(Stored data entries)
(** A run whose two paths can be written. *)
Lemma main_writes (doc : dict) (header impl argv1 argv2 : string)
  (fs : filesystem) :
  render doc = Ok (header, impl) ->
  writable fs argv1 = true -> writable fs argv2 = true ->
  main doc argv1 argv2 fs
  = (mk_fs (fun p => if p =? argv2 then Some impl
                     else if p =? argv1 then Some header
                     else content fs p)
           (writable fs), Ok tt).
Proof.
  intros Hr H1 H2. unfold main. rewrite Hr, (write_file_ok _ _ _ H1).
  now rewrite write_file_ok.
Qed.

Lemma main_raises (doc : dict) (e : exn) (argv1 argv2 : string)
  (fs : filesystem) :
  render doc = Raise e -> main doc argv1 argv2 fs = (fs, Raise e).
Proof. intros Hr. unfold main. now rewrite Hr. Qed.

Lemma get_bitstring (fuses : dict) : forall i k v,
  nth_error fuses i = Some (k, v) -> get i (bitstring fuses) = Some (bit v).
Proof.
  induction fuses as [|[k0 v0] r IH]; intros [|i] k v; cbn; try discriminate.
  - now intros [= _ ->].
  - apply IH.
Qed.

Lemma length_bitstring (fuses : dict) :
  String.length (bitstring fuses) = List.length fuses.
Proof. induction fuses as [|[k v] r IH]; cbn; [reflexivity | now rewrite IH]. Qed.

Lemma nth_definitions (fuses : dict) : forall off i k v,
  nth_error fuses i = Some (k, v) ->
  nth_error (definitions off (keys fuses)) i = Some (definition k (off + i)).
Proof.
  induction fuses as [|[k0 v0] r IH]; intros off [|i] k v;
    cbn [keys map fst definitions nth_error]; try discriminate.
  - intros [= -> _]. now rewrite Nat.add_0_r.
  - intros H. fold (keys r). rewrite (IH (S off) i k v H).
    do 2 f_equal. lia.
Qed.

Lemma title_from_letters (s : string) :
  all_letters s = true -> title_from true s = lower_all s.
Proof.
  induction s as [|c s IH]; [reflexivity|]. cbn [all_letters].
  intros H. apply andb_true_iff in H as [H1 H2].
  cbn [title_from lower_all]. now rewrite H1, IH.
Qed.

Lemma title_capitalize (word : string) :
  all_letters word = true -> title word = capitalize word.
Proof.
  destruct word as [|c s]; [reflexivity|]. cbn [all_letters].
  intros H. apply andb_true_iff in H as [H1 H2].
  unfold title. cbn [title_from capitalize].
  now rewrite H1, title_from_letters.
Qed.

Lemma string_escape_literal (s : string) :
  all_chars literal_char s = true -> string_escape s = s.
Proof.
  induction s as [|c s IH]; [reflexivity|]. cbn [all_chars string_escape].
  intros H. apply andb_true_iff in H as [H1 H2].
  unfold escape_char. now rewrite H1, (IH H2).
Qed.

Lemma literal_bitstring (fuses : dict) :
  all_chars literal_char (bitstring fuses) = true.
Proof.
  induction fuses as [|[k v] r IH]; [reflexivity|].
  cbn [bitstring all_chars]. rewrite IH. unfold bit.
  now destruct (truthy v).
Qed.

Lemma literal_chars_append (a b : string) :
  all_chars literal_char a = true -> all_chars literal_char b = true ->
  all_chars literal_char (a ++ b) = true.
Proof.
  intros Ha Hb. induction a as [|c a IH]; [exact Hb|].
  cbn [append all_chars] in *. apply andb_true_iff in Ha as [H1 H2].
  now rewrite H1, IH.
Qed.

Lemma literal_char_of_nat (n : nat) :
  32 <= n <= 126 -> n <> 34 -> n <> 92 ->
  literal_char (ascii_of_nat n) = true.
Proof.
  intros Hr Hq Hb. unfold literal_char.
  assert (Hlt : n < 256) by lia.
  rewrite (nat_ascii_embedding n Hlt).
  assert (E : forall m, m < 256 -> n <> m ->
              Ascii.eqb (ascii_of_nat n) (ascii_of_nat m) = false).
  { intros m Hm Hne. apply Ascii.eqb_neq. intros Heq. apply Hne.
    rewrite <- (nat_ascii_embedding n Hlt), <- (nat_ascii_embedding m Hm).
    now rewrite Heq. }
  change "034"%char with (ascii_of_nat 34).
  change "092"%char with (ascii_of_nat 92).
  rewrite !E by (assumption || lia).
  replace (32 <=? n)%nat with true by (symmetry; apply Nat.leb_le; lia).
  now replace (n <=? 126)%nat with true by (symmetry; apply Nat.leb_le; lia).
Qed.

Lemma after_open_quote_impl (version : nat) (fuses : dict) :
  after_open_quote (impl_of version fuses)
  = wire version fuses ++ dq ++ (String ";" (nl ++ nl))
    ++ String.concat (nl ++ nl)
         (definitions (String.length SENTINEL + 1) (keys fuses))
    ++ CC_POST.
Proof.
  unfold after_open_quote, impl_of. rewrite substring_append_r.
  unfold CC_MID. now rewrite !append_assoc.
Qed.

Lemma dict_get_app_other (k k' : string) (v : value) (d : dict) :
  k <> k' -> dict_get k (d ++ [(k', v)])%list = dict_get k d.
Proof.
  intros Hne. induction d as [|[k0 v0] d IH]; cbn [List.app dict_get].
  - destruct (String.eqb_spec k' k); [now elim Hne | reflexivity].
  - now rewrite IH.
Qed.

Lemma delitem_app_other (k k' : string) (v : value) (d : dict) :
  k <> k' ->
  delitem k (d ++ [(k', v)])%list
  = (d' <- delitem k d ;; Ok (d' ++ [(k', v)])%list).
Proof.
  intros Hne. induction d as [|[k0 v0] d IH]; cbn [List.app delitem bind].
  - destruct (String.eqb_spec k' k); [now elim Hne | reflexivity].
  - destruct (k0 =? k); [reflexivity|]. rewrite IH.
    now destruct (delitem k d).
Qed.

Lemma delitem_app_last (k : string) (v : value) (d : dict) :
  dict_get k d = None -> delitem k (d ++ [(k, v)])%list = Ok d.
Proof.
  induction d as [|[k0 v0] d IH]; cbn [List.app delitem dict_get].
  - now rewrite String.eqb_refl.
  - destruct (k0 =? k); [discriminate|]. intros H. now rewrite IH.
Qed.

End Script.

(** ** Properties of the generated files *)

Ltac conjuncts := repeat match goal with |- _ /\ _ => split end.

Ltac by_evaluation :=
  unfold valid_schema; conjuncts; try reflexivity; try lia; try discriminate.

(** C1.  For a valid schema the definitions file holds, between the
    opening quote of [kFuseWire] and the closing quote, exactly the
    sentinel, then [chr(version)], then the bit string; the bit string has
    one character per fuse in insertion order, ['1'] for a default that is
    true and ['0'] for one that is false. *)
Theorem wire_is_sentinel_version_bits (doc : dict) (version : nat) :
  valid_schema doc version ->
  exists header getters : string,
    render doc
    = Ok (header,
          CC_PRE
          ++ (SENTINEL ++ chr version ++ bitstring (fuse_items doc))
          ++ CC_MID ++ getters ++ CC_POST)
    /\ String.length (bitstring (fuse_items doc))
       = List.length (fuse_items doc)
    /\ forall i k v,
         nth_error (fuse_items doc) i = Some (k, v) ->
         get i (bitstring (fuse_items doc))
         = Some (if truthy v then "1"%char else "0"%char).
Proof.
  intros Hvalid. do 2 eexists. split; [|split].
  - rewrite (render_valid doc version Hvalid). unfold impl_of, wire.
    reflexivity.
  - apply length_bitstring.
  - intros i k v H. rewrite (get_bitstring _ _ _ _ H). unfold bit.
    now destruct (truthy v).
Qed.

Lemma wire_is_sentinel_version_bits_witness :
  valid_schema example_schema 3
  /\ exists header getters : string,
       render example_schema
       = Ok (header,
             CC_PRE
             ++ (SENTINEL ++ chr 3 ++ bitstring (fuse_items example_schema))
             ++ CC_MID ++ getters ++ CC_POST)
       /\ String.length (bitstring (fuse_items example_schema))
          = List.length (fuse_items example_schema)
       /\ forall i k v,
            nth_error (fuse_items example_schema) i = Some (k, v) ->
            get i (bitstring (fuse_items example_schema))
            = Some (if truthy v then "1"%char else "0"%char).
Proof.
  split; [by_evaluation|].
  apply (wire_is_sentinel_version_bits example_schema 3). by_evaluation.
Defined.

(** C2.  For a valid schema with ASCII identifiers, the definitions file
    holds one accessor definition per fuse, in insertion order; the
    definition of the fuse at position [i] returns
    [kFuseWire[len(SENTINEL) + 1 + i] == '1'], and the wire holds that
    fuse's bit at that offset. *)
Theorem accessor_reads_its_offset (doc : dict) (version : nat) :
  valid_schema doc version ->
  forallb ascii7 (keys (fuse_items doc)) = true ->
  exists header : string,
    render doc = Ok (header, impl_of version (fuse_items doc))
    /\ forall i k v,
         nth_error (fuse_items doc) i = Some (k, v) ->
         nth_error
           (definitions (String.length SENTINEL + 1) (keys (fuse_items doc))) i
         = Some (definition k (String.length SENTINEL + 1 + i))
         /\ get (String.length SENTINEL + 1 + i)
                (wire version (fuse_items doc))
            = Some (bit v).
Proof.
  intros Hvalid _. eexists. split; [exact (render_valid doc version Hvalid)|].
  intros i k v H. split; [exact (nth_definitions _ _ _ _ _ H)|].
  unfold wire. rewrite <- Nat.add_assoc, get_append_r.
  change (get (1 + i) (chr version ++ bitstring (fuse_items doc)))
    with (get i (bitstring (fuse_items doc))).
  exact (get_bitstring _ _ _ _ H).
Qed.

Lemma accessor_reads_its_offset_witness :
  valid_schema example_schema 3
  /\ forallb ascii7 (keys (fuse_items example_schema)) = true
  /\ exists header : string,
       render example_schema
       = Ok (header, impl_of 3 (fuse_items example_schema))
       /\ forall i k v,
            nth_error (fuse_items example_schema) i = Some (k, v) ->
            nth_error
              (definitions (String.length SENTINEL + 1)
                 (keys (fuse_items example_schema))) i
            = Some (definition k (String.length SENTINEL + 1 + i))
            /\ get (String.length SENTINEL + 1 + i)
                   (wire 3 (fuse_items example_schema))
               = Some (bit v).
Proof.
  split; [by_evaluation|]. split; [reflexivity|].
  apply (accessor_reads_its_offset example_schema 3); by_evaluation.
Defined.

(** C3.  When the version is an integer of 256 or more, the script raises
    its exception about the version, which ends the run with a status
    other than zero, and leaves the file system as it was. *)
Theorem version_overflow_raises (doc : dict) (z : Z)
  (argv1 argv2 : string) (fs : filesystem) :
  dict_get "_version" doc = Some (VInt z) ->
  dict_get "_comment" doc <> None ->
  (256 <= z)%Z ->
  main doc argv1 argv2 fs
  = (fs, Raise (Exception "Fuse version can not exceed one byte in size"))
  /\ exit_status (snd (main doc argv1 argv2 fs)) <> 0.
Proof.
  intros Hv Hc Hz.
  enough (E : main doc argv1 argv2 fs
              = (fs, Raise (Exception
                              "Fuse version can not exceed one byte in size")))
    by (rewrite E; split; [reflexivity | discriminate]).
  apply main_raises. unfold render, getitem. rewrite Hv.
  cbn [bind].
  destruct (delitem_present "_version" doc) as [d1 E1]; [now rewrite Hv|].
  rewrite E1. cbn [bind].
  destruct (delitem_present "_comment" d1) as [d2 E2].
  { rewrite (delitem_keeps "_version" "_comment" doc d1); [exact Hc| |exact E1].
    discriminate. }
  rewrite E2. cbn [bind]. unfold generate. cbn [ge_pow_2_8 bind].
  now replace (256 <=? z)%Z with true by (symmetry; apply Z.leb_le; lia).
Qed.

Lemma version_overflow_raises_witness :
  dict_get "_version" overflow_schema = Some (VInt 256)
  /\ dict_get "_comment" overflow_schema <> None
  /\ (256 <= 256)%Z
  /\ main overflow_schema "fuses.h" "fuses.cc" (rw ["fuses.h"; "fuses.cc"])
     = (rw ["fuses.h"; "fuses.cc"],
        Raise (Exception "Fuse version can not exceed one byte in size")).
Proof.
  split; [reflexivity|]. split; [discriminate|]. split; [lia|].
  apply (version_overflow_raises overflow_schema 256); by_evaluation.
Defined.

(** C4, as stated: the sentinel has 33 characters.  It has 32. *)
Lemma sentinel_is_not_33_characters :
  Nat.eqb (String.length SENTINEL) 33 = false.
Proof. reflexivity. Qed.

(** C4, amended.  The sentinel at the start of the wire is a fixed string
    of 32 characters. *)
Theorem sentinel_has_32_characters :
  SENTINEL = "dL7pKGdnNz796PbbjQWNKmHXBZaB9tsX"
  /\ String.length SENTINEL = 32
  /\ forall version fuses,
       substring 0 32 (wire version fuses) = SENTINEL.
Proof. by_evaluation. Qed.

(** C5, as stated: for every version from 0 to 255 the wire is emitted
    string-escaped.  At version 34 the version character is a quote; the
    definitions file holds it as it is right after the sentinel, where the
    escaped wire has a backslash. *)
Lemma wire_is_not_escaped :
  valid_schema quote_schema 34
  /\ render quote_schema
     = Ok (header_of (keys (fuse_items quote_schema)),
           impl_of 34 (fuse_items quote_schema))
  /\ get (String.length SENTINEL)
         (after_open_quote (impl_of 34 (fuse_items quote_schema)))
     = Some "034"%char
  /\ get (String.length SENTINEL)
         (string_escape (wire 34 (fuse_items quote_schema)))
     = Some "092"%char
  /\ prefix (string_escape (wire 34 (fuse_items quote_schema)))
            (after_open_quote (impl_of 34 (fuse_items quote_schema)))
     = false.
Proof. by_evaluation. Qed.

» Brief: Beginning at the line with "rewrite E1. cbn [bind]." and ending at the line with "valid_schema quote_schema 34", reproduce each line of the data above exactly, and add no other lines.

» Exercise solution:
  rewrite E1. cbn [bind].
  destruct (delitem_present "_comment" d1) as [d2 E2].
  { rewrite (delitem_keeps "_version" "_comment" doc d1); [exact Hc| |exact E1].
    discriminate. }
  rewrite E2. cbn [bind]. unfold generate. cbn [ge_pow_2_8 bind].
  now replace (256 <=? z)%Z with true by (symmetry; apply Z.leb_le; lia).
Qed.

Lemma version_overflow_raises_witness :
  dict_get "_version" overflow_schema = Some (VInt 256)
  /\ dict_get "_comment" overflow_schema <> None
  /\ (256 <= 256)%Z
  /\ main overflow_schema "fuses.h" "fuses.cc" (rw ["fuses.h"; "fuses.cc"])
     = (rw ["fuses.h"; "fuses.cc"],
        Raise (Exception "Fuse version can not exceed one byte in size")).
Proof.
  split; [reflexivity|]. split; [discriminate|]. split; [lia|].
  apply (version_overflow_raises overflow_schema 256); by_evaluation.
Defined.

(** C4, as stated: the sentinel has 33 characters.  It has 32. *)
Lemma sentinel_is_not_33_characters :
  Nat.eqb (String.length SENTINEL) 33 = false.
Proof. reflexivity. Qed.

(** C4, amended.  The sentinel at the start of the wire is a fixed string
    of 32 characters. *)
Theorem sentinel_has_32_characters :
  SENTINEL = "dL7pKGdnNz796PbbjQWNKmHXBZaB9tsX"
  /\ String.length SENTINEL = 32
  /\ forall version fuses,
       substring 0 32 (wire version fuses) = SENTINEL.
Proof. by_evaluation. Qed.

(** C5, as stated: for every version from 0 to 255 the wire is emitted
    string-escaped.  At version 34 the version character is a quote; the
    definitions file holds it as it is right after the sentinel, where the
    escaped wire has a backslash. *)
Lemma wire_is_not_escaped :
  valid_schema quote_schema 34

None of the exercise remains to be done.